La democrazia da oggi è sospesa in Ungheria. Il premier Viktor Orbán ha diritti di governo e super poteri rinnovabili senza limite, governerà per decreto, può chiudere per periodo a sua discrezione il Parlamento, saranno accettate solo informazioni di fonte ufficiali sulla pandemia e chi verrà accusato dall’esecutivo di diffondere fake news potrà essere condannato con fino a 5 anni di prigione. L’emergenza è in vigore dall’11 marzo e viene ulteriormente e gravemente inasprita.
La legge d’emergenza è passata nel primo pomeriggio allo Országház, il Parlamento ungherese, con 137 voti a favore e 53 contrari. Ai termini della legge Viktor Orbán può da questo momento governare per decreto per quanto a lungo vorrà, chiudere il Parlamento stesso senza limiti di tempo oltre i quali dovrebbe riaprirlo, cambiare come vuole o sospendere leggi in vigore e rinviare cancellare o vietare ogni elezione. Solo al premier in persona spetta e spetterà decidere quando lo stato d’emergenza, ufficialmente motivato dalla priorità alla lotta al covid-19, avrà fine.

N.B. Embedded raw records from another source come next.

(** * Heft subprocess runner: a shallow embedding of
      [SubprocessRunnerBase.ts] and [StringBufferTerminalProvider.ts]

    The development follows the source file by file.  JavaScript values,
    exceptions and template-literal string conversion live in [Js]; the
    argument codec ([serializeArg], [deserializeArg]) in [Codec]; the two
    routers in [Router]; the parent-side handlers installed by
    [invokeAsSubprocessAsync] in [Parent]; the worker bootstrap in
    [Bootstrap]; the node-argument rewriting in [NodeArgs]; the string
    buffer terminal provider in [TerminalProvider]. *)

From Stdlib Require Import ZArith Ascii DecimalString.
From stdpp Require Import gmap strings list.

(** ** JavaScript values

    Strings are sequences of characters compared character by character;
    the program looks at no character but '=', escape, line feed and
    carriage return. *)

Module Js.

(** A Number value.  A finite non-zero double is named by the shortest
    decimal digits [digits] and the position [point] of the decimal point
    that Number::toString (ECMA-262, 6.1.6.1.20) assigns to it: the value
    is [digits * 10 ^ (point - k)], [k] the number of digits. *)
Inductive Number :=
| NaN
| Zero (negative : bool)
| Infinity (negative : bool)
| Finite (negative : bool) (digits : positive) (point : Z).

(** What an [Error] instance shows to its readers: the [name] its
    prototype gives it, its [message] and its [stack]. *)
Record ErrorObject := {
  name : string;
  message : string;
  stack : option string
}.

(** The result of converting a value to a string, as a template literal
    does: a string, or a TypeError raised by the engine. *)
Inductive TypeErrorReason :=
| CannotConvertSymbolToString
| CannotConvertObjectToPrimitive
| CannotReadPropertyOfUndefined (property : string).
Lemma mount_mounted w : mounted (mount w).
Proof.
  exists (next_fn w). split; [reflexivity |]. apply (added_In (next_fn w)).
Qed.

Lemma tsx_step_mounted e s :
  mounted s ->
  mounted (step e s)
  /\ isVisible (snd (step e s)) = gt (Int (position e)) SCROLL_THRESHOLD.
Proof.
  intros (f & H & I).
  destruct e as [y|]; unfold step, dispatch_scroll; cbn [fst snd];
    rewrite H; cbn [scroll_listeners scrolled scrollToTop scrollTo];
    rewrite (existsb_eqb_in f _ I); cbn [fst snd]; (split; [| reflexivity]);
    exists f; (split; [exact H | exact I]).
Qed.

Lemma tsx_run_mounted es : forall s, mounted s -> mounted (run es s).
Proof.
  induction es as [|e es IH]; intros s M; [exact M |].
  cbn [run fold_left]. apply IH. apply tsx_step_mounted, M.
Qed.

Lemma tsx_run_last es e s : run (es ++ [e]) s = step e (run es s).
Proof. unfold run. rewrite fold_left_app. reflexivity. Qed.

Lemma tsx_run_window es : forall s,
  scroll_listeners (fst (run es s)) = scroll_listeners (fst s).
Proof.
  induction es as [|e es IH]; intros s; [reflexivity |].
  cbn [run fold_left]. fold (run es (step e s)). rewrite IH.
  destruct e; unfold step, dispatch_scroll; cbn [fst snd];
    destruct (handler (snd s)); try reflexivity;
    match goal with |- context [if ?b then _ else _] => destruct b end;
    reflexivity.
Qed.

Lemma tsx_run_handler es : forall s,
  handler (snd (run es s)) = handler (snd s).
Proof.
  induction es as [|e es IH]; intros s; [reflexivity |].
  cbn [run fold_left]. fold (run es (step e s)). rewrite IH.
  destruct e; unfold step, dispatch_scroll; cbn [fst snd];
    destruct (handler (snd s)) eqn:H; try exact H;
    match goal with |- context [if ?b then _ else _] => destruct b end;
    cbn [snd handleScroll handler]; exact H.
Qed.

Lemma unmounted_idle es : forall s,
  handler (snd s) = None -> snd (run es s) = snd s.
Proof.
  induction es as [|e es IH]; intros s H; [reflexivity |].
  cbn [run fold_left]. fold (run es (step e s)).
  assert (E : snd (step e s) = snd s).
  { destruct e; unfold step, dispatch_scroll; cbn [fst snd];
      rewrite H; reflexivity. }
  rewrite IH; rewrite E; [reflexivity | exact H].
Qed.

(** X9: unmounting the component removes the very listener that mounting
    registered: the window has its listeners of before the mount, and
    later events leave the component as it is. *)
Theorem unmount_removes_listener w es es' :
  well_formed w ->
  let s := run es (mount w) in
  let s' := unmount (fst s) (snd s) in
  scroll_listeners (fst s') = scroll_listeners w
  /\ snd (run es' s') = snd s'.
Proof.
  intros H. cbv zeta.
  assert (HH : handler (snd (run es (mount w))) = Some (next_fn w)).
  { rewrite tsx_run_handler. reflexivity. }
  unfold unmount. rewrite HH. split.
  - cbn [fst]. unfold removeEventListener. cbn [scroll_listeners].
    rewrite tsx_run_window. unfold mount, new_function, addEventListener.
    cbn [fst scroll_listeners]. rewrite (existsb_eqb_false _ _ H).
    cbn [scroll_listeners]. apply filter_added, H.
  - apply unmounted_idle. reflexivity.
Qed.

Lemma unmount_removes_listener_witness :
  let w := mkWindow (Int 0) [] 0 in
  let s := run [Scroll 500] (mount w) in
  let s' := unmount (fst s) (snd s) in
  scroll_listeners (fst s') = []
  /\ isVisible (snd (run [Scroll 100] s')) = true.
Proof.
  cbv zeta.
  destruct (unmount_removes_listener (mkWindow (Int 0) [] 0)
              [Scroll 500] [Scroll 100] (Forall_nil _)) as (A & B).
  split; [exact A | rewrite B; reflexivity].
Defined.
(** [G38.3 Z-10] *)
Definition G38_3_Z : GCode := gcode_of 38 3 [("Z"%char, F32.of_int (-10))].

(** [G29] *)
Definition G29 : GCode := gcode_of 29 0 [].

(** ** The remaining fields' assignments *)

Definition set_debounce_ms (v : Z) (z : ZProbe) : ZProbe :=
  {| probing := probing z;
     probe_detected := probe_detected z;
     debounce := debounce z;
     debounce_ms := v;
     invert_override := invert_override z;
     reverse_z := reverse_z z;
     is_rdelta := is_rdelta z;
     max_z := max_z z;
     slow_feedrate := slow_feedrate z;
     fast_feedrate := fast_feedrate z;
     return_feedrate := return_feedrate z;
     probe_height := probe_height z;
     dwell_before_probing := dwell_before_probing z;
     leveling_strategy := leveling_strategy z;
     calibration_strategy := calibration_strategy z |}.

Definition set_invert_override (v : bool) (z : ZProbe) : ZProbe :=
  {| probing := probing z;
     probe_detected := probe_detected z;
     debounce := debounce z;
     debounce_ms := debounce_ms z;
     invert_override := v;
     reverse_z := reverse_z z;
     is_rdelta := is_rdelta z;
     max_z := max_z z;
     slow_feedrate := slow_feedrate z;
     fast_feedrate := fast_feedrate z;
     return_feedrate := return_feedrate z;
     probe_height := probe_height z;
     dwell_before_probing := dwell_before_probing z;
     leveling_strategy := leveling_strategy z;
     calibration_strategy := calibration_strategy z |}.

Definition set_reverse_z (v : bool) (z : ZProbe) : ZProbe :=
  {| probing := probing z;
     probe_detected := probe_detected z;
     debounce := debounce z;
     debounce_ms := debounce_ms z;
     invert_override := invert_override z;
     reverse_z := v;
     is_rdelta := is_rdelta z;
     max_z := max_z z;
     slow_feedrate := slow_feedrate z;
     fast_feedrate := fast_feedrate z;
     return_feedrate := return_feedrate z;
     probe_height := probe_height z;
     dwell_before_probing := dwell_before_probing z;
     leveling_strategy := leveling_strategy z;
     calibration_strategy := calibration_strategy z |}.

Definition set_max_z (v : float) (z : ZProbe) : ZProbe :=
  {| probing := probing z;
     probe_detected := probe_detected z;
     debounce := debounce z;
     debounce_ms := debounce_ms z;
     invert_override := invert_override z;
     reverse_z := reverse_z z;
     is_rdelta := is_rdelta z;
     max_z := v;
     slow_feedrate := slow_feedrate z;
     fast_feedrate := fast_feedrate z;
     return_feedrate := return_feedrate z;
     probe_height := probe_height z;
     dwell_before_probing := dwell_before_probing z;
     leveling_strategy := leveling_strategy z;
     calibration_strategy := calibration_strategy z |}.

Definition set_slow_feedrate (v : float) (z : ZProbe) : ZProbe :=
  {| probing := probing z;
     probe_detected := probe_detected z;
     debounce := debounce z;
     debounce_ms := debounce_ms z;
     invert_override := invert_override z;
     reverse_z := reverse_z z;
     is_rdelta := is_rdelta z;
     max_z := max_z z;
     slow_feedrate := v;
     fast_feedrate := fast_feedrate z;
     return_feedrate := return_feedrate z;
     probe_height := probe_height z;
     dwell_before_probing := dwell_before_probing z;
     leveling_strategy := leveling_strategy z;
     calibration_strategy := calibration_strategy z |}.

Definition set_fast_feedrate (v : float) (z : ZProbe) : ZProbe :=
  {| probing := probing z;
     probe_detected := probe_detected z;
     debounce := debounce z;
     debounce_ms := debounce_ms z;
     invert_override := invert_override z;
     reverse_z := reverse_z z;
     is_rdelta := is_rdelta z;
     max_z := max_z z;
     slow_feedrate := slow_feedrate z;
     fast_feedrate := v;
     return_feedrate := return_feedrate z;
     probe_height := probe_height z;
     dwell_before_probing := dwell_before_probing z;
     leveling_strategy := leveling_strategy z;
     calibration_strategy := calibration_strategy z |}.

Definition set_return_feedrate (v : float) (z : ZProbe) : ZProbe :=
  {| probing := probing z;
     probe_detected := probe_detected z;
     debounce := debounce z;
     debounce_ms := debounce_ms z;
     invert_override := invert_override z;
     reverse_z := reverse_z z;
     is_rdelta := is_rdelta z;
     max_z := max_z z;
     slow_feedrate := slow_feedrate z;
     fast_feedrate := fast_feedrate z;
     return_feedrate := v;
     probe_height := probe_height z;
     dwell_before_probing := dwell_before_probing z;
     leveling_strategy := leveling_strategy z;
     calibration_strategy := calibration_strategy z |}.

Definition set_probe_height (v : float) (z : ZProbe) : ZProbe :=
  {| probing := probing z;
     probe_detected := probe_detected z;
     debounce := debounce z;
     debounce_ms := debounce_ms z;
     invert_override := invert_override z;
     reverse_z := reverse_z z;
     is_rdelta := is_rdelta z;
     max_z := max_z z;
     slow_feedrate := slow_feedrate z;
     fast_feedrate := fast_feedrate z;
     return_feedrate := return_feedrate z;
     probe_height := v;
     dwell_before_probing := dwell_before_probing z;
     leveling_strategy := leveling_strategy z;
     calibration_strategy := calibration_strategy z |}.

Definition set_dwell_before_probing (v : float) (z : ZProbe) : ZProbe :=
  {| probing := probing z;
     probe_detected := probe_detected z;
     debounce := debounce z;
     debounce_ms := debounce_ms z;
     invert_override := invert_override z;
     reverse_z := reverse_z z;
     is_rdelta := is_rdelta z;
     max_z := max_z z;
     slow_feedrate := slow_feedrate z;
     fast_feedrate := fast_feedrate z;
     return_feedrate := return_feedrate z;
     probe_height := probe_height z;
     dwell_before_probing := v;
     leveling_strategy := leveling_strategy z;
     calibration_strategy := calibration_strategy z |}.
(** * sacrumcor: the Streamlit chat page [src/app.py]

    A shallow embedding of the one script of the repository.  The script is
    re-executed by Streamlit on every interaction; one execution of [main]
    is a _pass_.  What a pass can observe and change is

    - the process environment ([os.getenv]), a finite map from names to
      values;
    - [st.session_state], the two attributes [messages] and [model_config]
      which survive from pass to pass;
    - the widgets: what the user typed, picked and clicked in this pass;
    - the hosted completion API behind [client.messages.create].

    What a pass does is recorded as a list of events (elements drawn, API
    calls made), next to the final session state and the way the script
    ended (normally or with a Python exception). *)

From Stdlib Require Import ZArith QArith Ascii String List Lia.
From stdpp Require Import base option list gmap strings.

Local Open Scope string_scope.
Local Open Scope Z_scope.

(** ** Python values used by the script *)

Module Py.

(** Instances of [Exception] the script can meet.  [LibraryError] stands for
    whatever the API client library raises (its API status, connection and
    timeout errors all derive from [Exception]). *)
Inductive Exception : Type :=
  | ValueError (msg : string)
  | IndexError (msg : string)
  | AttributeError (msg : string)
  | LibraryError (cls msg : string).

(** Everything that can unwind the script.  Streamlit's [RerunException]
    derives from [BaseException] directly, so [except Exception] does not
    catch it. *)
Inductive BaseException : Type :=
  | Exc (e : Exception)
  | RerunException.

(** [str(e)] *)
Definition str_exc (e : Exception) : string :=
  match e with
  | ValueError m | IndexError m | AttributeError m | LibraryError _ m => m
  end.

(** [repr] of a [str], for text without quotes or escapes. *)
Definition quote (s : string) : string := "'" ++ s ++ "'".

(** *** [str.split(sep)] for a one-character separator *)

Fixpoint split_acc (sep : ascii) (cur : string) (s : string) : list string :=
  match s with
  | EmptyString => [String.rev cur]
  | String c rest =>
      if Ascii.eqb c sep then String.rev cur :: split_acc sep EmptyString rest
      else split_acc sep (String c cur) rest
  end.

Definition split (sep : ascii) (s : string) : list string :=
  split_acc sep EmptyString s.

(** *** [list.index(x)]: position of the first occurrence *)

Fixpoint find_index (x : string) (l : list string) : option nat :=
  match l with
  | [] => None
  | y :: l' => if String.eqb y x then Some O else S <$> find_index x l'
  end.

Definition index (l : list string) (x : string) : Exception + nat :=
  match find_index x l with
  | Some i => inr i
  | None => inl (ValueError (quote x ++ " is not in list"))
  end.

(** *** [int(s)] on text, base 10

    Surrounding whitespace is dropped, one sign is allowed, and the digits
    may be grouped by single underscores.  Environment values are taken to
    be ASCII text. *)

Definition is_space (c : ascii) : bool :=
  let n := nat_of_ascii c in
  ((9 <=? n) && (n <=? 13) || (28 <=? n) && (n <=? 32))%nat.

Definition digit_of (c : ascii) : option Z :=
  let n := Z.of_nat (nat_of_ascii c) in
  if (48 <=? n) && (n <=? 57) then Some (n - 48) else None.

Fixpoint lstrip (s : string) : string :=
  match s with
  | String c rest => if is_space c then lstrip rest else s
  | EmptyString => s
  end.

Definition strip (s : string) : string :=
  String.rev (lstrip (String.rev (lstrip s))).

(** [digits acc after_digit s]: [after_digit] tells whether the previous
    character was a digit, the only place where an underscore or the end
    of the text is allowed. *)
Fixpoint digits (acc : Z) (after_digit : bool) (s : string) : option Z :=
  match s with
  | EmptyString => if after_digit then Some acc else None
  | String c rest =>
      match digit_of c with
      | Some d => digits (10 * acc + d) true rest
      | None =>
          if Ascii.eqb c "_" && after_digit then digits acc false rest
          else None
      end
  end.

Definition parse_int (s : string) : option Z :=
  match strip s with
  | String "-" rest => Z.opp <$> digits 0 false rest
  | String "+" rest => digits 0 false rest
  | body => digits 0 false body
  end.

Definition int_of_str (s : string) : Exception + Z :=
  match parse_int s with
  | Some n => inr n
  | None =>
      inl (ValueError ("invalid literal for int() with base 10: " ++ quote s))
  end.

End Py.

(** ** Data of the page *)

(** A chat turn, the dict [{"role": ..., "content": ...}]. *)
Record Message : Type := { role : string; content : string }.

(** [st.session_state.model_config]; the temperature is a literal that is
    stored and forwarded, never computed with. *)
Record ModelConfig : Type :=
  { model : string; temperature : Q; max_tokens : Z }.

(** [st.session_state]: an attribute is [None] until it is first assigned. *)
Record SessionState : Type :=
  { messages : option (list Message); model_config : option ModelConfig }.

(** Keyword arguments of [client.messages.create]. *)
Record Request : Type :=
  { req_model : string;
    req_max_tokens : Z;
    req_temperature : Q;
    req_messages : list Message }.

(** A content segment of a response; [text] is missing on segments that are
    not text. *)
Record ContentBlock : Type := { text : option string }.

Record Response : Type := { resp_content : list ContentBlock }.

(** What one call of the completion API does. *)
Inductive ApiOutcome : Type :=
  | Responds (r : Response)
  | Fails (e : Py.Exception).

(** The API, given the key the client was built with and the request. *)
Definition Anthropic : Type := string -> Request -> ApiOutcome.

(** What the user did to the widgets before this pass. *)
Record Widgets : Type :=
  { picked : option nat;      (* entry chosen in the model selectbox *)
    typed : string;           (* content of the text input *)
    clear_clicked : bool }.   (* the clear button was pressed *)

(** What a pass does, in order. *)
Inductive Event : Type :=
  | SidebarTitle (body : string)
  | SidebarSelectbox (label : string) (options : list string) (index : nat)
  | SidebarMarkdown (body : string)
  | SidebarButton (label : string)
  | Title (body : string)
  | TextInput (label key : string)
  | ChatMessageEnter (name : string)
  | ChatMessageExit
  | Markdown (body : string)
  | ErrorBox (body : string)
  | ApiCall (api_key : string) (req : Request).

Orbán potrà anche introdurre a sua scelta, sempre in corsa e per decreto, anche nuove misure restrittive piú drastiche, senza chiedere l’avallo dei legislatori. L’alto commissariato delle Nazioni Unite per i diritti umani ha espresso la sua piú allarmata preoccupazione per la svolta di Budapest, e il Consiglio d’Europa ha ammonito che “uno Stato d’emergenza illimitato e incondizionato non può garantire il rispetto di regole e valori della democrazia”. Ad oggi il coronavirus ha causato in Ungheria 403 casi e 13 morti.